## Description of the task
Show all lines containing "congruence" from the data below.

## Records
(* ===== verification/ContextFacts.v ===== *)
(** * ContextFacts: what a prompt is told

    Theorems about [ContextBuilder]: whose documents and memories the system context is made of, that a closed gate lets nothing
    through, and that a system context, once set, stays. *)

From S2P Require Import Prelude.
From S2P Require Import Errors.
From S2P Require Import PyValue.
From S2P Require Import PyString.
From S2P Require Import PyFloat.
From S2P Require Import StateMachine.
From S2P Require Import Effects.
From S2P Require Import Store.
From S2P Require Import NodeStep.
From S2P Require Import ToolNodes.
From S2P Require Import Chunking.
From S2P Require Import Rag.
From S2P Require Import RagFacts.
From S2P Require Import Memory.
From S2P Require Import Retrieval.
From S2P Require Import ContextBuilder.
From S2P Require Import RetrievalFacts.

Section facts.
Context {P : Type}.
Variable sha256 : string -> string.
Variable int_str : Z -> string.
Variable json_text : pyval -> string.
Variable py_str : pyval -> string.
Variable int_of_string : string -> option Z.
Variable fromisoformat : string -> option Z.
Variable text_gtb : string -> string -> bool.
Variable generate_embedding : string -> string -> Z -> P -> res exc vec * P.
Variable cosine_distance : vec -> vec -> pyfloat.
Variable parse_options : pydict -> res exc RagConfigOptions.
Variable get_model : uuid -> option ai_model.
Variable get_model_by_name : string -> option ai_model.
Variable active_policy_version : uuid -> option uuid.
Variable policy_version : uuid -> option pydict.
Variable parse_policy : pydict -> res exc RagPolicyDefinition.
Variable active_memory_policy_version : uuid -> option uuid.
Variable memory_policy_version : uuid -> option (res exc MemoryPolicyDefinition).
Variable get_tool_config : uuid -> option pydict.
Variable math_exp : pyfloat -> pyfloat.
Variable total_seconds : Z -> pyfloat.
Variable isoformat : Z -> string.
Variable now : Z.
Variable has_retriever has_reader has_session : bool.
Variable has_rag has_activation has_memory_policy : bool.
Variable has_retrieval builder_activation : bool.
Variable uuid_str : uuid -> string.
Variable uuid_parse : string -> option uuid.
Variable agent_version : uuid -> option agent_version_row.
Variable agent_tenant : uuid -> option uuid.
Variable node_rag_config : uuid -> option uuid.
Variable node_agent_version : uuid -> option uuid.
Variable default_persona : pyval.
Variable parse_persona : pyval -> res exc pyval.
Variable coerce_tool : pyval -> option pyval.
Variable parse_scoring : pyval -> res exc TemporalScoringConfig.
Variable dump_flags : AITaskContextFlags -> pyval.
Variable today : string.
Variable flow_id flow_version_id : uuid.
Implicit Types s : context_tables P.

Abbreviation build := (build_template_context (P := P) sha256 int_str json_text py_str int_of_string fromisoformat text_gtb
  generate_embedding cosine_distance parse_options get_model get_model_by_name active_policy_version policy_version parse_policy
  active_memory_policy_version memory_policy_version get_tool_config math_exp total_seconds isoformat now has_retriever has_reader
  has_session has_rag has_activation has_memory_policy has_retrieval builder_activation uuid_str uuid_parse agent_version agent_tenant
  node_rag_config node_agent_version default_persona parse_persona coerce_tool parse_scoring dump_flags today flow_id flow_version_id).
Abbreviation layers_ := (retrieve_layers (P := P) sha256 int_str json_text py_str int_of_string fromisoformat text_gtb
  generate_embedding cosine_distance parse_options get_model get_model_by_name active_policy_version policy_version parse_policy
  active_memory_policy_version memory_policy_version get_tool_config math_exp total_seconds isoformat now has_retriever has_reader
  has_session has_rag has_activation has_memory_policy has_retrieval uuid_str uuid_parse parse_scoring).
Abbreviation activate_ := (activate_knowledge (P := P) py_str parse_options active_policy_version policy_version parse_policy get_tool_config
  builder_activation uuid_parse).
Abbreviation agent_ := (agent_parts uuid_parse agent_version agent_tenant node_rag_config node_agent_version default_persona parse_persona).
Abbreviation tool_ := (_extract_tool_config_id py_str uuid_parse).
Abbreviation activatable_ := (activatable (P := P) parse_options active_policy_version policy_version parse_policy get_tool_config).

(** Nothing but the store's cache changes. *)
Definition same_memory s s' : Prop := ct_memory s' = ct_memory s.
#[local] Instance same_memory_preorder : PreOrder same_memory.
Proof. split; [done|]. intros a b c H1 H2. unfold same_memory in *. congruence. Qed.

Lemma on_memory_reads {A} (m : M (rag P) A) : respects eq m -> respects same_memory (on_memory (on_rag m)).
Proof.
  intros Hm s. specialize (Hm (mm_rag (ct_memory s))). unfold same_memory, on_memory, on_rag. destruct (m _) as [r g]. simpl in *. subst g.
  by destruct (ct_memory s).
Qed.
Lemma on_store_reads {A} (m : M store A) : respects same_memory (on_store (P := P) m).
Proof. intros s. unfold same_memory, on_store. by destruct (m (ct_store s)). Qed.
#[local] Hint Resolve on_store_reads : frame.

Lemma resolve_reads tenant user input task flags config_id tool :
  respects eq (_resolve_tenant_knowledge_activation (P := P) parse_options active_policy_version policy_version parse_policy get_tool_config
    builder_activation tenant user input task flags config_id tool).
Proof.
  unfold _resolve_tenant_knowledge_activation. destruct config_id; [|frame]. case_match; frame. apply activation_reads.
Qed.
Lemma activate_reads d c task input tenant config_id flags : respects same_memory (activate_ d c task input tenant config_id flags).
Proof.
  unfold activate_knowledge. repeat case_match; frame. apply on_memory_reads, resolve_reads.
Qed.

(** The steps of a build that returns. *)
Lemma build_steps version task c input flags s ctx system' s' :
  build version task c input flags s = (Ok (ctx, system'), s') ->
  exists persona tenant config_id d a s1 l,
    agent_ version c = Ok (persona, tenant, config_id) /\
    _apply_user_context_enrichment_gating (layer_decision flags) c task = Ok d /\
    activate_ d c task (or_else (dict_getv "user_input" input) (PStr "")) tenant config_id flags s = (Ok a, s1) /\
    layers_ a.1.1 c task (or_else (dict_getv "user_input" input) (PStr "")) tenant config_id flags a.1.2 a.2 (system_context c) s1 = (Ok l, s') /\
    system' = l.2 /\
    dict_get "layers" ctx = Some (PDict [("tenant_knowledge", PList []); ("user_memory_structured", l.1.2);
      ("user_memory_vector", PList []); ("session_context", l.1.1)]).
Proof.
  unfold build_template_context. cbv zeta. rewrite mbind_ok. intros (pol & ? & [= H0 <-] & H). rewrite mbind_ok in H.
  destruct H as (ops & ? & [= H1 <-] & H). rewrite mbind_ok in H. destruct H as (agent & ? & [= H2 <-] & H).
  destruct agent as [[persona tenant] config_id]. rewrite mbind_ok in H. destruct H as (d & ? & [= H3 <-] & H).
  rewrite mbind_ok in H. destruct H as (a & s1 & H4 & H). rewrite mbind_ok in H. destruct H as (l & s2 & H5 & H).
  injection H as <- <- <-. by exists persona, tenant, config_id, d, a, s1, l.
Qed.

(** Tenant knowledge is looked for when it is activated. *)
Lemma activate_spec d c task input tenant config_id flags s a s1 :
  activate_ d c task input tenant config_id flags s = (Ok a, s1) ->
  ld_session a.1.1 = ld_session d /\ ld_memory_structured a.1.1 = ld_memory_structured d /\ ld_memory_vector a.1.1 = ld_memory_vector d /\
  (ld_tenant_knowledge a.1.1 = true -> ld_tenant_knowledge d = true /\
   (forall t cid, tenant = Some t -> config_id = Some cid -> builder_activation = true ->
     activatable_ t task Rag.TENANT_KNOWLEDGE flags (Some cid) (Some (user_id c)) input (tool_ c) (mm_rag (ct_memory s)))).
Proof.
  unfold activate_knowledge. destruct tenant as [t|]; [|intros [= <- <-]; split_and!; [done..|]; intros H; split; [done|]; by intros].
  destruct config_id as [cid|]; [|intros [= <- <-]; split_and!; [done..|]; intros H; split; [done|]; by intros].
  destruct (ld_tenant_knowledge d) eqn:Ek; [|intros [= <- <-]; split_and!; [done..|]; simpl; by rewrite Ek].
  rewrite mbind_ok. intros ([[b k] f] & s2 & H & [= <- <-]). simpl. split_and!; [done..|]. intros ->. split; [done|]. intros ? ? [= <-] [= <-] Hb.
  unfold on_memory, on_rag in H. destruct (_resolve_tenant_knowledge_activation _ _ _ _ _ _ _ _ _ _ _ _ _ _) as [r g] eqn:Er.
  injection H as -> _. unfold _resolve_tenant_knowledge_activation in Er. rewrite Hb in Er. simpl in Er. rewrite mbind_ok in Er.
  destruct Er as (x & s3 & Hx & Er). destruct (ad_enabled x) eqn:Ex; [|done].
  exact (proj1 (activation_enabled _ _ _ _ _ _ _ _ _ _ _ _ _ _ _ (f_equal fst Hx) Ex)).
Qed.

(** Without a system context, the one that is set is made of the items that were retrieved. *)
Abbreviation isolated_ := (isolated int_str json_text text_gtb active_memory_policy_version memory_policy_version isoformat now has_activation
  has_memory_policy).
Lemma layers_fresh d c task input tenant config_id flags k filters s l text s' :
  layers_ d c task input tenant config_id flags k filters None s = (Ok l, s') -> l.2 = Some text ->
  exists x, text = str_join newline (context_parts py_str (tenant_items_of x) (user_items_of x)) /\
    isolated_ (rg_documents (mm_rag (ct_memory s))) (rg_chunks (mm_rag (ct_memory s)))
      (Some {| sc_flow_run := flow_run_id c; sc_tenant := tenant_id c |}) d tenant config_id (Some (user_id c)) x.
Proof.
  unfold retrieve_layers. destruct has_retrieval; simpl; [|by intros [= <- <-]]. rewrite mbind_ok. intros (x & s1 & Hx & H) Ht.
  rewrite mbind_ok in H. destruct H as (session & s2 & _ & H). injection H as <- <-. simpl in Ht.
  destruct (context_parts _ _ _) as [|part parts] eqn:Ep; [done|]. injection Ht as <-. exists x. split; [by rewrite Ep|].
  eapply yields_run; [| |exact Hx]; [eapply layered_yields | by split].
Qed.

(** Nothing is retrieved if a system context is there already, or if knowledge and memory are both denied. *)
Definition quiet (system : option string) (d : LayerUsageDecision) : Prop :=
  is_Some system \/ (ld_tenant_knowledge d = false /\ ld_memory_structured d = false).
Lemma layers_quiet d c task input tenant config_id flags k filters system s l s' :
  layers_ d c task input tenant config_id flags k filters system s = (Ok l, s') -> quiet system d ->
  l.2 = system /\ l.1.2 = PNone /\ ct_memory s' = ct_memory s.
Proof.
  unfold retrieve_layers. destruct has_retrieval; simpl; [|by intros [= <- <-]]. intros H [[t ->]|[Hk Hu]].
  - destruct (ld_session d); [|by injection H as <- <-]. rewrite mbind_ok in H. destruct H as (x & s1 & [= _ <-] & H). by injection H as <- <-.
  - destruct system as [t|].
    { destruct (ld_session d); [|by injection H as <- <-]. rewrite mbind_ok in H. destruct H as (x & s1 & [= _ <-] & H). by injection H as <- <-. }
    rewrite mbind_ok in H. destruct H as (x & s1 & Hx & H). rewrite mbind_ok in H. destruct H as (session & s2 & Hs & H). injection H as <- <-.
    assert (E2 : s2 = s1).
    { destruct (lc_session x); [by injection Hs as _ <-|]. destruct (ld_session d); [|by injection Hs as _ <-]. rewrite mbind_ok in Hs.
      destruct Hs as (y & s3 & [= _ <-] & Hs). by injection Hs as _ <-. }
    assert (Hx' : lc_tenant x = None /\ lc_user x = None /\ ct_memory s1 = ct_memory s).
    { unfold get_layered_context in Hx. rewrite mbind_ok in Hx. destruct Hx as (ss & s3 & Hss & Hx).
      assert (E3 : ct_memory s3 = ct_memory s).
      { eapply (respects_run same_memory); [|exact Hss]. simpl. destruct (_ && _); [apply respects_bind; [apply _ | apply on_store_reads | intros; frame] | frame]. }
      unfold tenant_layer, user_layer in Hx. rewrite Hk, Hu in Hx. simpl in Hx. destruct tenant, config_id; injection Hx as <- <-; done. }
    destruct Hx' as (E & E' & E3). unfold tenant_items_of, user_items_of. rewrite E, E', E2. done.
Qed.


(** A gate that is shut: gating is on and nothing was published. *)
Definition shut (c : ExecutionContext) : Prop :=
  (exists p, _user_context_enrichment_policy c = PDict p /\ truthy (dict_getv "gating" p) = true) /\
  match dict_get "user_context_enrichment" (state c) with
  | Some (PDict h) => truthy (dict_getv "published" h) = false
  | _ => True
  end.
Lemma shut_denies d c task d' :
  shut c -> task <> "response_render" -> _apply_user_context_enrichment_gating d c task = Ok d' -> d' = with_layers false false false d.
Proof.
  intros ((p & Hp & Hg) & Hh) Ht. unfold _apply_user_context_enrichment_gating. rewrite Hp. simpl.
  replace (truthy (default (PBool false) (dict_get "gating" p))) with true by (unfold dict_getv in Hg; by destruct (dict_get "gating" p)).
  simpl. apply String.eqb_neq in Ht. rewrite Ht.
  assert (E : forall h : pydict, truthy (dict_getv "published" h) = false -> truthy (default (PBool false) (dict_get "published" h)) = false)
    by (intros h; unfold dict_getv; by destruct (dict_get "published" h)).
  destruct (dict_get "user_context_enrichment" (state c)) as [[]|]; rewrite ?E by done; simpl; by intros [= <-].
Qed.

(** A shut gate lets nothing through, and a system context stays what it was: where the runtime policy gates the user's context and
    nothing has been published, a task other than the rendering of the response is told nothing of tenant knowledge or user
    memory, whatever its flags; and once a system context is there no later task retrieves anything or changes it, whatever its
    flags.  In both cases the tables are as before. *)
Theorem context_gated version task c input flags s ctx system' s' :
  build version task c input flags s = (Ok (ctx, system'), s') ->
  is_Some (system_context c) \/ (shut c /\ task <> "response_render") ->
  system' = system_context c /\ ct_memory s' = ct_memory s /\
  exists session, dict_get "layers" ctx = Some (PDict [("tenant_knowledge", PList []); ("user_memory_structured", PNone);
    ("user_memory_vector", PList []); ("session_context", session)]).
Proof.
  intros (persona & tenant & config_id & d & a & s1 & l & Ha & Hd & Hact & Hl & -> & Hc)%build_steps Hq.
  destruct (activate_spec _ _ _ _ _ _ _ _ _ _ Hact) as (_ & Es & Ev & Hk).
  pose proof (activate_reads d c task (or_else (dict_getv "user_input" input) (PStr "")) tenant config_id flags s) as Hm.
  rewrite Hact in Hm. unfold same_memory in Hm. simpl in Hm.
  assert (Hquiet : quiet (system_context c) a.1.1).
  { destruct Hq as [Hq|[Hs Ht]]; [by left|]. right. apply (shut_denies _ _ _ _ Hs Ht) in Hd. subst d. simpl in *. split; [|done].
    destruct (ld_tenant_knowledge a.1.1); [|done]. by destruct (Hk eq_refl). }
  destruct (layers_quiet _ _ _ _ _ _ _ _ _ _ _ _ _ Hl Hquiet) as (H1 & H2 & H3). split_and!; [done | congruence |].
  rewrite H2 in Hc. by eexists.
Qed.
End facts.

## Response area
Proof. split; [done|]. intros a b c H1 H2. unfold same_memory in *. congruence. Qed.
  destruct (layers_quiet _ _ _ _ _ _ _ _ _ _ _ _ _ Hl Hquiet) as (H1 & H2 & H3). split_and!; [done | congruence |].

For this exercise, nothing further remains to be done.